Collected data entries
Lemma select_loop_relations buckets (d : Deduplicate.t Box) :
  (∀ name ds, Z.of_nat (length (apply_strategy name ds)) ≤ DuplicateSet.size ds) →
  (∀ k, 0 ≤ Counter.get (Deduplicate.stats d) k) →
  let s := Counter.get (Deduplicate.stats d) in
  let s' := Counter.get (Deduplicate.stats
                           (fold_left (Deduplicate.select_one apply_strategy conf)
                                      buckets d)) in
  s' "set_ignored" - s "set_ignored" = s' "mail_unique" - s "mail_unique"
  ∧ 0 ≤ s' "mail_selected" - s "mail_selected"
  ∧ s' "mail_selected" - s "mail_selected" ≤ s' "mail_duplicates" - s "mail_duplicates"
  ∧ (s' "mail_selected" - s "mail_selected" = 0
     ∨ s' "mail_selected" - s "mail_selected"
       < s' "mail_duplicates" - s "mail_duplicates").
Proof.
  intros Hstrat. revert d. induction buckets as [|b buckets IH]; intros d Hpos; cbv zeta.
  { simpl. lia. }
  assert (∀ k, 0 ≤ Counter.get
                     (snd (DuplicateSet.select_candidates conf apply_strategy
                             (Deduplicate.duplicate_set b))) k) as Hset.
  { intros k. apply set_stats_nonneg. intros _ name. apply Hstrat. }
  assert (∀ k, Counter.get (Deduplicate.stats
                              (Deduplicate.select_one apply_strategy conf d b)) k
               = Counter.get (Deduplicate.stats d) k
                 + Counter.get (snd (DuplicateSet.select_candidates conf apply_strategy
                                       (Deduplicate.duplicate_set b))) k) as Hstep.
  { intros k. by apply select_one_counter. }
  cbn [fold_left].
  destruct (IH (Deduplicate.select_one apply_strategy conf d b))
    as (IH1 & IH2 & IH3 & IH4).
  { intros k. rewrite Hstep. specialize (Hpos k). specialize (Hset k). lia. }
  pose proof (set_ignored_unique conf apply_strategy (Deduplicate.duplicate_set b))
    as Hign.
  pose proof (set_selected_below (Deduplicate.duplicate_set b)
                (λ name, Hstrat name _)) as Hbelow.
  cbv zeta in Hbelow.
  pose proof (Hset "mail_selected"). pose proof (Hset "mail_duplicates").
  rewrite (Hstep "set_ignored"), (Hstep "mail_unique") in IH1.
  rewrite (Hstep "mail_selected") in IH2, IH3, IH4.
  rewrite (Hstep "mail_duplicates") in IH3, IH4.
  split_and!; lia.
Qed.
(* ===== verification/Grammar.v ===== *)
(** * Grammar: character classes and list splitting (http/src/grammar.hpp) *)

From S2P Require Import Prelude.

Local Open Scope Z_scope.

(** [grammar::is_tchar] *)
Definition is_tchar (b : byte) : bool :=
  let c := code b in
  if ((97 <=? c) && (c <=? 122)) || ((65 <=? c) && (c <=? 90)) || ((48 <=? c) && (c <=? 57))
  then true
  else existsb (Byte.eqb b) (lit "!#$%&'*+-.^_`|~").

(** [grammar::is_field_vchar] *)
Definition is_field_vchar (b : byte) : bool :=
  Byte.eqb b HTAB || ((32 <=? code b) && negb (code b =? 127)).

(** [grammar::is_ows] *)
Definition is_ows (b : byte) : bool := Byte.eqb b SP || Byte.eqb b HTAB.

(** [while (!text.empty() && is_ows(text.front())) text.remove_prefix(1);] *)
Fixpoint trim_front (l : bytes) : bytes :=
  match l with
  | [] => []
  | b :: l' => if is_ows b then trim_front l' else l
  end.

(** [while (!text.empty() && is_ows(text.back())) text.remove_suffix(1);] *)
Definition trim_back (l : bytes) : bytes := reverse (trim_front (reverse l)).

(** [grammar::trim_ows] *)
Definition trim_ows (text : bytes) : bytes := trim_back (trim_front text).

(** [grammar::split_list]: each round of the loop removes at least one byte, so
    the text's own length bounds the rounds. *)
Fixpoint split_list_loop (fuel : nat) (text : bytes) (items : list bytes) : list bytes :=
  match fuel with
  | O => items
  | S n =>
      match text with
      | [] => items
      | _ =>
          let comma := find COMMA text in
          let item := trim_ows (prefix_to comma text) in
          let items := if (length item =? 0)%nat then items else items ++ [item] in
          match comma with
          | None => items
          | Some i => split_list_loop n (drop (i + 1) text) items
          end
      end
  end.

Definition split_list (text : bytes) : list bytes := split_list_loop (S (length text)) text [].

(** ** Facts: character classes *)

Lemma tchar_vchar b : is_tchar b = true -> is_field_vchar b = true.
Proof. by destruct b. Qed.

Lemma tchar_not_ows b : is_tchar b = true -> is_ows b = false.
Proof. by destruct b. Qed.

Lemma tchar_not_colon : is_tchar COLON = false.
Proof. done. Qed.

Lemma vchar_not_CR : is_field_vchar CR = false.
Proof. done. Qed.

Lemma vchar_not_LF : is_field_vchar LF = false.
Proof. done. Qed.

Lemma ows_vchar b : is_ows b = true -> is_field_vchar b = true.
Proof. by destruct b. Qed.

(** A text all of whose bytes pass a test holds no byte that fails it. *)
Lemma forallb_not_elem (P : byte -> bool) l b :
  forallb P l = true -> P b = false -> b ∉ l.
Proof.
  intros Hall Hb Hin. rewrite forallb_forall in Hall.
  apply list_elem_of_In, Hall in Hin. congruence.
Qed.

(** ** Facts: trimming *)

Lemma trim_front_id l : (forall b l', l = b :: l' -> is_ows b = false) -> trim_front l = l.
Proof. destruct l as [|b l]; [done|]. intros H. simpl. by rewrite (H b l). Qed.

Lemma trim_front_idem l : trim_front (trim_front l) = trim_front l.
Proof. induction l as [|b l IH]; simpl; [done|]. destruct (is_ows b) eqn:E; [done|]. simpl. by rewrite E. Qed.

Lemma trim_front_suffix l : exists w, l = w ++ trim_front l /\ forallb is_ows w = true.
Proof.
  induction l as [|b l (w & Hw & Ho)]; [by exists []|]. simpl.
  destruct (is_ows b) eqn:E; [|by exists []].
  exists (b :: w). simpl. rewrite E, Ho. split; [by f_equal|done].
Qed.

Lemma trim_back_prefix l : exists w, l = trim_back l ++ w /\ forallb is_ows w = true.
Proof.
  destruct (trim_front_suffix (reverse l)) as (w & Hw & Ho). exists (reverse w). split.
  - unfold trim_back. rewrite <- reverse_app, <- Hw, reverse_involutive. done.
  - rewrite forallb_forall in *. intros x Hx. apply Ho.
    apply list_elem_of_In. apply list_elem_of_In in Hx. by rewrite elem_of_reverse in Hx.
Qed.

(** Trimming keeps a contiguous middle: the text is optional whitespace, the
    trimmed text, optional whitespace. *)
Lemma trim_ows_middle l :
  exists w1 w2, l = w1 ++ trim_ows l ++ w2 /\
    forallb is_ows w1 = true /\ forallb is_ows w2 = true.
Proof.
  destruct (trim_front_suffix l) as (w1 & H1 & O1).
  destruct (trim_back_prefix (trim_front l)) as (w2 & H2 & O2).
  exists w1, w2. unfold trim_ows. by rewrite <- H2, <- H1.
Qed.

Lemma trim_ows_forallb P l : forallb P l = true -> forallb P (trim_ows l) = true.
Proof.
  intros H. destruct (trim_ows_middle l) as (w1 & w2 & E & _).
  rewrite E, !forallb_app in H. by bool_facts.
Qed.

(** A text with no whitespace at either end. *)
Definition no_outer_ows (l : bytes) : bool :=
  match l with [] => true | b :: _ => negb (is_ows b) end &&
  match last l with None => true | Some b => negb (is_ows b) end.

Lemma trim_ows_id l : no_outer_ows l = true -> trim_ows l = l.
Proof.
  unfold no_outer_ows, trim_ows. intros H. bool_facts.
  rewrite (trim_front_id l). 2:{ intros b l' ->. by bool_facts. }
  unfold trim_back. rewrite trim_front_id; [apply reverse_involutive|].
  intros b l' E. assert (l = reverse l' ++ [b]) as ->.
  { by rewrite <- (reverse_involutive l), E, reverse_cons. }
  rewrite last_snoc in *. by bool_facts.
Qed.

Lemma trim_front_app_ows w l : forallb is_ows w = true -> trim_front (w ++ l) = trim_front l.
Proof.
  induction w as [|b w IH]; simpl; [done|]. intros H. bool_facts. rewrite H. auto.
Qed.

Lemma trim_ows_no_outer l : no_outer_ows (trim_ows l) = true.
Proof.
  unfold no_outer_ows, trim_ows, trim_back. set (t := trim_front l).
  apply andb_true_iff. split.
  - destruct (trim_back_prefix t) as (w & E & _). unfold trim_back in E.
    destruct (reverse (trim_front (reverse t))) as [|b r]; [done|].
    assert (trim_front t = t) as Ht by apply trim_front_idem.
    rewrite E in Ht. simpl in Ht. destruct (is_ows b) eqn:Eb; [|done].
    apply (f_equal length) in Ht.
    destruct (trim_front_suffix (r ++ w)) as (v & Ev & _).
    apply (f_equal length) in Ev. rewrite !length_app in *. simpl in *.
    rewrite length_app in Ht. lia.
  - pose proof (trim_front_idem (reverse t)) as Hi.
    destruct (trim_front (reverse t)) as [|b r] eqn:E; [done|].
    rewrite reverse_cons, last_snoc. simpl in Hi.
    destruct (is_ows b) eqn:Eb; [|done].
    destruct (trim_front_suffix r) as (v & Ev & _).
    apply (f_equal length) in Ev. apply (f_equal length) in Hi.
    rewrite length_app in Ev. simpl in *. lia.
Qed.

(** ** Facts: list splitting *)

(** Reference definition: the pieces between commas. *)
Fixpoint split_commas (l : bytes) : list bytes :=
  match l with
  | [] => [[]]
  | b :: l' =>
      if Byte.eqb b COMMA then [] :: split_commas l'
      else match split_commas l' with
           | x :: xs => (b :: x) :: xs
           | [] => [[b]]
           end
  end.

Definition nonempty (l : bytes) : bool := negb (length l =? 0)%nat.

(** The items of a list value: pieces between commas, trimmed, empty ones
    dropped. *)
Definition list_items (l : bytes) : list bytes :=
  List.filter nonempty (map trim_ows (split_commas l)).

Lemma split_commas_none l : find COMMA l = None -> split_commas l = [l].
Proof.
  induction l as [|b l IH]; simpl; [done|].
  destruct (Byte.eqb b COMMA); [done|]. intros H%fmap_None. by rewrite IH.
Qed.

Lemma split_commas_some l i :
  find COMMA l = Some i -> split_commas l = take i l :: split_commas (drop (i + 1) l).
Proof.
  revert i; induction l as [|b l IH]; intros i; simpl; [done|].
  destruct (Byte.eqb b COMMA); [by intros [= <-]|].
  intros (j & Hj & ->)%fmap_Some. by rewrite (IH j Hj).
Qed.

Lemma split_list_loop_items fuel text items :
  (length text < fuel)%nat -> split_list_loop fuel text items = items ++ list_items text.
Proof.
  revert text items; induction fuel as [|n IH]; intros text items Hlen; [lia|].
  destruct text as [|b t]; [by rewrite app_nil_r|].
  cbn [split_list_loop]. set (text := b :: t) in *. unfold list_items.
  destruct (find COMMA text) as [i|] eqn:E.
  - rewrite (split_commas_some _ _ E). simpl map. simpl List.filter.
    rewrite IH by (apply find_lt in E; rewrite length_drop; lia).
    unfold nonempty at 1. simpl prefix_to.
    destruct (length (trim_ows (take i text)) =? 0)%nat; simpl; [done|].
    by rewrite <- app_assoc.
  - rewrite (split_commas_none _ E). simpl. unfold nonempty.
    destruct (length (trim_ows text) =? 0)%nat; simpl; [by rewrite app_nil_r|done].
Qed.

Lemma split_list_items text : split_list text = list_items text.
Proof. unfold split_list. rewrite split_list_loop_items; [done|lia]. Qed.
(* ===== verification/Lines.v ===== *)
(** * Lines: what the HTTP/1 parsers are built from (http/src/parser.cpp)

    Protocol errors, line location under the CRLF policy, and strict integer
    parsing. *)

From S2P Require Import Prelude Numerals Errors Grammar Message.

Local Open Scope Z_scope.

Module ParseError.
Inductive t :=
| malformed_start_line
| unsupported_version
| malformed_header
| whitespace_before_colon
| obsolete_line_folding
| framing_conflict
| inconsistent_content_length
| malformed_content_length
| invalid_transfer_encoding
| malformed_chunk
| bad_line_ending
| limit_exceeded.

#[export] Instance eq_dec : EqDecision t.
Proof. solve_decision. Defined.

(** The enumerators count up from [malformed_start_line = 1]. *)
Definition value (e : t) : Z :=
  match e with
  | malformed_start_line => 1
  | unsupported_version => 2
  | malformed_header => 3
  | whitespace_before_colon => 4
  | obsolete_line_folding => 5
  | framing_conflict => 6
  | inconsistent_content_length => 7
  | malformed_content_length => 8
  | invalid_transfer_encoding => 9
  | malformed_chunk => 10
  | bad_line_ending => 11
  | limit_exceeded => 12
  end.

Definition of_value (z : Z) : option t :=
  match z with
  | 1 => Some malformed_start_line
  | 2 => Some unsupported_version
  | 3 => Some malformed_header
  | 4 => Some whitespace_before_colon
  | 5 => Some obsolete_line_folding
  | 6 => Some framing_conflict
  | 7 => Some inconsistent_content_length
  | 8 => Some malformed_content_length
  | 9 => Some invalid_transfer_encoding
  | 10 => Some malformed_chunk
  | 11 => Some bad_line_ending
  | 12 => Some limit_exceeded
  | _ => None
  end.
End ParseError.

(** [make_error_code(ParseError)] *)
Definition parse_error (e : ParseError.t) : Error :=
  {| ec_value := ParseError.value e; ec_category := parse_category |}.

(** [ParseCategory::message] *)
Definition parse_message (value : Z) : bytes :=
  match ParseError.of_value value with
  | Some ParseError.malformed_start_line => lit "malformed start line"
  | Some ParseError.unsupported_version => lit "unsupported HTTP version"
  | Some ParseError.malformed_header => lit "malformed header field"
  | Some ParseError.whitespace_before_colon => lit "whitespace between field name and colon"
  | Some ParseError.obsolete_line_folding => lit "obsolete line folding is not accepted"
  | Some ParseError.framing_conflict => lit "Content-Length conflicts with Transfer-Encoding"
  | Some ParseError.inconsistent_content_length => lit "repeated Content-Length values disagree"
  | Some ParseError.malformed_content_length => lit "malformed Content-Length"
  | Some ParseError.invalid_transfer_encoding => lit "invalid Transfer-Encoding"
  | Some ParseError.malformed_chunk => lit "malformed chunked encoding"
  | Some ParseError.bad_line_ending => lit "malformed line ending"
  | Some ParseError.limit_exceeded => lit "configured limit exceeded"
  | None =>
      lit "unknown http parse error (" ++
      (if value <? 0 then lit "-" ++ to_decimal (- value) else to_decimal value) ++ lit ")"
  end.

(** A line located inside the buffer: its text without the terminator, and how
    many bytes to consume for it. *)
Record Line := mk_line { line_text : bytes; line_consumed : nat }.

(** [next_line(window, allow_bare_lf)] *)
Definition next_line (window : bytes) (allow_bare_lf : bool) : Result (option Line) :=
  match find LF window with
  | None => Ok None
  | Some lf =>
      if (lf =? 0)%nat then
        if negb allow_bare_lf then Fail (parse_error ParseError.bad_line_ending)
        else Ok (Some (mk_line (take 0 window) 1))
      else
        let has_cr := bool_decide (window !! (lf - 1)%nat = Some CR) in
        if negb has_cr && negb allow_bare_lf then Fail (parse_error ParseError.bad_line_ending)
        else
          let content := if has_cr then (lf - 1)%nat else lf in
          match find CR (take content window) with
          | Some _ => Fail (parse_error ParseError.bad_line_ending)
          | None => Ok (Some (mk_line (take content window) (lf + 1)))
          end
  end.

(** [parse_integer(text, base)] *)
Definition parse_integer (text : bytes) (base : Z) : option Z :=
  if (length text =? 0)%nat then None
  else match from_chars text base with
       | fc_value v [] => Some v
       | _ => None
       end.

Definition parse_decimal (text : bytes) : option Z := parse_integer text 10.

Definition parse_hex (text : bytes) : option Z := parse_integer text 16.

(** ** Facts: lines *)

(** The terminators a policy accepts. *)
Definition line_end (allow_bare_lf : bool) (e : bytes) : Prop :=
  e = CRLF \/ (allow_bare_lf = true /\ e = [LF]).

(** A located line is the text up to the first terminator: no line break inside
    it, a terminator the policy allows behind it, and the count covers both. *)
Lemma next_line_sound w bare l :
  next_line w bare = Ok (Some l) ->
  exists e rest, w = line_text l ++ e ++ rest /\ line_end bare e /\
    (CR ∉ line_text l) /\ (LF ∉ line_text l) /\
    line_consumed l = (length (line_text l) + length e)%nat.
Proof.
  unfold next_line. destruct (find LF w) as [lf|] eqn:Hlf; [|done].
  pose proof (find_split _ _ _ Hlf) as Hw.
  apply find_Some in Hlf as [Hat Hno].
  pose proof (lookup_lt_Some _ _ _ Hat) as Hlt.
  destruct (lf =? 0)%nat eqn:E0; bool_facts.
  { subst lf. destruct bare; simpl; [|done]. intros [= <-]. simpl in *.
    exists [LF], (drop 1 w). split_and!; [done|by right|set_solver|set_solver|done]. }
  set (has_cr := bool_decide _). destruct (negb has_cr && negb bare) eqn:Eb; [done|].
  destruct (find CR _) eqn:Hcr; [done|]. intros [= <-]. simpl.
  apply find_None in Hcr. destruct has_cr eqn:Ecr; subst has_cr.
  - apply bool_decide_eq_true in Ecr. exists CRLF, (drop (S lf) w).
    rewrite length_take, Nat.min_l by lia. split_and!; [|by left|done| |simpl; lia].
    + rewrite <- (take_drop_middle _ _ _ Hat) at 1.
      replace lf with (S (lf - 1)) at 1 by lia.
      rewrite (take_S_r _ _ _ Ecr), <- app_assoc. done.
    + intros Hin. apply Hno. replace lf with (S (lf - 1)) by lia.
      rewrite (take_S_r _ _ _ Ecr). set_solver.
  - exists [LF], (drop (S lf) w). rewrite length_take, Nat.min_l by lia.
    destruct bare; [|done].
    split_and!; [done|by right|done|done|simpl; lia].
Qed.

(** Conversely, a clean text in front of an allowed terminator is the next line. *)
Lemma next_line_complete bare t e rest :
  line_end bare e -> CR ∉ t -> LF ∉ t ->
  next_line (t ++ e ++ rest) bare = Ok (Some (mk_line t (length t + length e))).
Proof.
  intros He Hcr Hlf. unfold next_line. destruct He as [-> | [-> ->]].
  - change (t ++ CRLF ++ rest) with (t ++ [CR] ++ LF :: rest).
    rewrite (app_assoc t), find_here by (apply not_elem_of_app; split; [done|set_solver]).
    rewrite length_app. simpl length. destruct (length t + 1 =? 0)%nat eqn:E0; bool_facts; [lia|].
    replace (length t + 1 - 1)%nat with (length t) by lia.
    rewrite <- app_assoc. change ([CR] ++ LF :: rest) with (CR :: LF :: rest).
    rewrite bool_decide_true by (by rewrite list_lookup_middle).
    simpl. rewrite take_app_length. rewrite (proj2 (find_None CR t)) by done.
    do 3 f_equal. lia.
  - simpl. rewrite find_here by done. destruct (length t =? 0)%nat eqn:E0; bool_facts.
    { destruct t; [done|simpl in *; lia]. }
    rewrite bool_decide_false.
    2:{ rewrite lookup_app_l by lia. intros Hin%list_elem_of_lookup_2. done. }
    simpl. rewrite take_app_length. rewrite (proj2 (find_None CR t)) by done. done.
Qed.

Lemma next_line_need_more w bare : next_line w bare = Ok None <-> LF ∉ w.
Proof.
  rewrite <- find_None. unfold next_line. destruct (find LF w) as [lf|]; [|done].
  split; [|done]. repeat case_match; done.
Qed.

(** Decisions about a line depend only on the bytes up to its LF: more input
    behind it changes nothing. *)
Lemma next_line_app w x bare :
  next_line w bare <> Ok None -> next_line (w ++ x) bare = next_line w bare.
Proof.
  unfold next_line. destruct (find LF w) as [lf|] eqn:E; [|done]. intros _.
  rewrite (find_app_l _ _ x _ E). apply find_lt in E.
  rewrite lookup_app_l by lia.
  destruct (lf =? 0)%nat; [by rewrite !take_0|].
  set (has_cr := bool_decide _). destruct (negb has_cr && negb bare); [done|].
  by destruct has_cr; rewrite take_app_le by lia.
Qed.

Lemma next_line_consumed w bare l :
  next_line w bare = Ok (Some l) ->
  (1 <= line_consumed l <= length w /\ length (line_text l) < line_consumed l)%nat.
Proof.
  intros H. apply next_line_sound in H as (e & rest & -> & He & _ & _ & ->).
  rewrite !length_app. destruct He as [-> | [_ ->]]; simpl; lia.
Qed.

Lemma next_line_errors w bare e :
  next_line w bare = Fail e -> e = parse_error ParseError.bad_line_ending.
Proof. unfold next_line. repeat case_match; intros; simplify_eq; done. Qed.

#[export] Hint Resolve next_line_consumed next_line_errors : mira.

(** Line location is exact under either line-ending policy.  The
    parser finds the line [t] at the front of its window and consumes [n] bytes
    for it precisely when the window starts with [t] and a terminator the
    policy accepts (CRLF, or a lone LF only when that is allowed), [t] has no CR
    or LF in it, and [n] counts both; it asks for more precisely when the window
    holds no LF. *)
Theorem next_line_correct (w : bytes) (bare : bool) (t : bytes) (n : nat) :
  (next_line w bare = Ok (Some (mk_line t n)) <->
   exists e rest, w = t ++ e ++ rest /\ line_end bare e /\
     (CR ∉ t) /\ (LF ∉ t) /\ n = (length t + length e)%nat) /\
  (next_line w bare = Ok None <-> (LF ∉ w)).
Proof.
  split; [|apply next_line_need_more]. split.
  - by intros H%next_line_sound.
  - intros (e & rest & -> & He & Hcr & Hlf & ->). by apply next_line_complete.
Qed.

(** ** Facts: integers *)

(** The digits a text consists of, when it consists of digits only. *)
Definition text_digits (base : Z) (text : bytes) : option (list Z) :=
  mapM (digit_of base) text.

(** The number a digit sequence denotes. *)
Definition digits_number (base acc : Z) (ds : list Z) : Z :=
  foldl (fun a d => a * base + d) acc ds.

Lemma scan_digits_all base acc l v :
  scan_digits base acc l = (v, []) <->
  exists ds, text_digits base l = Some ds /\ v = digits_number base acc ds.
Proof.
  unfold text_digits. revert acc; induction l as [|b l IH]; intros acc; simpl.
  - split; [intros [= ->]; by exists [] | by intros (ds & [= <-] & ->)].
  - destruct (digit_of base b) as [d|]; simpl.
    + rewrite IH. split.
      * intros (ds & -> & ->). by exists (d :: ds).
      * intros (ds & (ds' & -> & [= <-])%bind_Some & ->). by exists ds'.
    + split; [done|]. by intros (ds & ? & _).
Qed.

(** Integer fields are read strictly.  A text is accepted as the
    number [v] precisely when it is non-empty, every byte of it is a digit of
    the base (so no sign, no blank, no other character), [v] is the number those
    digits denote, and [v] fits 64 bits: an overflowing length is refused rather
    than wrapped. *)
Theorem parse_integer_exact (text : bytes) (base v : Z) :
  parse_integer text base = Some v <->
  text <> [] /\ v <= UINT64_MAX /\
  exists ds, text_digits base text = Some ds /\ v = digits_number base 0 ds.
Proof.
  unfold parse_integer, from_chars. destruct text as [|b text]; simpl length; [naive_solver|].
  rewrite <- scan_digits_all. simpl.
  destruct (digit_of base b) as [d|]; [|naive_solver].
  destruct (scan_digits base (0 * base + d) text) as [v' rest].
  destruct (v' <=? UINT64_MAX) eqn:E; bool_facts.
  - destruct rest; naive_solver.
  - split; [done|]. intros (_ & Hle & [= -> ->]). lia.
Qed.

Lemma parse_decimal_printed v : 0 <= v <= UINT64_MAX -> parse_decimal (to_decimal v) = Some v.
Proof.
  intros Hv. unfold parse_decimal, parse_integer. rewrite from_chars_decimal by done.
  pose proof (to_decimal_nonempty v Hv). by destruct (to_decimal v).
Qed.

Lemma parse_hex_printed v : 0 <= v <= UINT64_MAX -> parse_hex (to_hex v) = Some v.
Proof.
  intros Hv. unfold parse_hex, parse_integer. rewrite from_chars_hex by done.
  pose proof (to_hex_length v Hv). destruct (to_hex v); simpl in *; [lia|done].
Qed.

(** The decimal lengths and hexadecimal chunk sizes the serialiser
    prints are read back as the same 64-bit number, and a hexadecimal size never
    outgrows the serialiser's 20-byte scratch array. *)
Theorem integer_roundtrip (v : Z) :
  0 <= v <= UINT64_MAX ->
  parse_decimal (to_decimal v) = Some v /\ parse_hex (to_hex v) = Some v /\
  (1 <= length (to_hex v) <= 16)%nat.
Proof.
  auto using parse_decimal_printed, parse_hex_printed, to_hex_length.
Qed.

Lemma integer_roundtrip_witness :
  parse_decimal (to_decimal 65535) = Some 65535 /\ parse_hex (to_hex 65535) = Some 65535 /\
  (1 <= length (to_hex 65535) <= 16)%nat.
Proof. apply (integer_roundtrip 65535). vm_compute. split; discriminate. Defined.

» Work required
Looking back over the data above, restate word for word the lines that begin at the line with "(CR ∉ line_text" and end at the line with "Lemma next_line_complete bare", inclusive.

» Completed task
    (CR ∉ line_text l) /\ (LF ∉ line_text l) /\
    line_consumed l = (length (line_text l) + length e)%nat.
Proof.
  unfold next_line. destruct (find LF w) as [lf|] eqn:Hlf; [|done].
  pose proof (find_split _ _ _ Hlf) as Hw.
  apply find_Some in Hlf as [Hat Hno].
  pose proof (lookup_lt_Some _ _ _ Hat) as Hlt.
  destruct (lf =? 0)%nat eqn:E0; bool_facts.
  { subst lf. destruct bare; simpl; [|done]. intros [= <-]. simpl in *.
    exists [LF], (drop 1 w). split_and!; [done|by right|set_solver|set_solver|done]. }
  set (has_cr := bool_decide _). destruct (negb has_cr && negb bare) eqn:Eb; [done|].
  destruct (find CR _) eqn:Hcr; [done|]. intros [= <-]. simpl.
  apply find_None in Hcr. destruct has_cr eqn:Ecr; subst has_cr.
  - apply bool_decide_eq_true in Ecr. exists CRLF, (drop (S lf) w).
    rewrite length_take, Nat.min_l by lia. split_and!; [|by left|done| |simpl; lia].
    + rewrite <- (take_drop_middle _ _ _ Hat) at 1.
      replace lf with (S (lf - 1)) at 1 by lia.
      rewrite (take_S_r _ _ _ Ecr), <- app_assoc. done.
    + intros Hin. apply Hno. replace lf with (S (lf - 1)) by lia.
      rewrite (take_S_r _ _ _ Ecr). set_solver.
  - exists [LF], (drop (S lf) w). rewrite length_take, Nat.min_l by lia.
    destruct bare; [|done].
    split_and!; [done|by right|done|done|simpl; lia].
Qed.

(** Conversely, a clean text in front of an allowed terminator is the next line. *)
Lemma next_line_complete bare t e rest :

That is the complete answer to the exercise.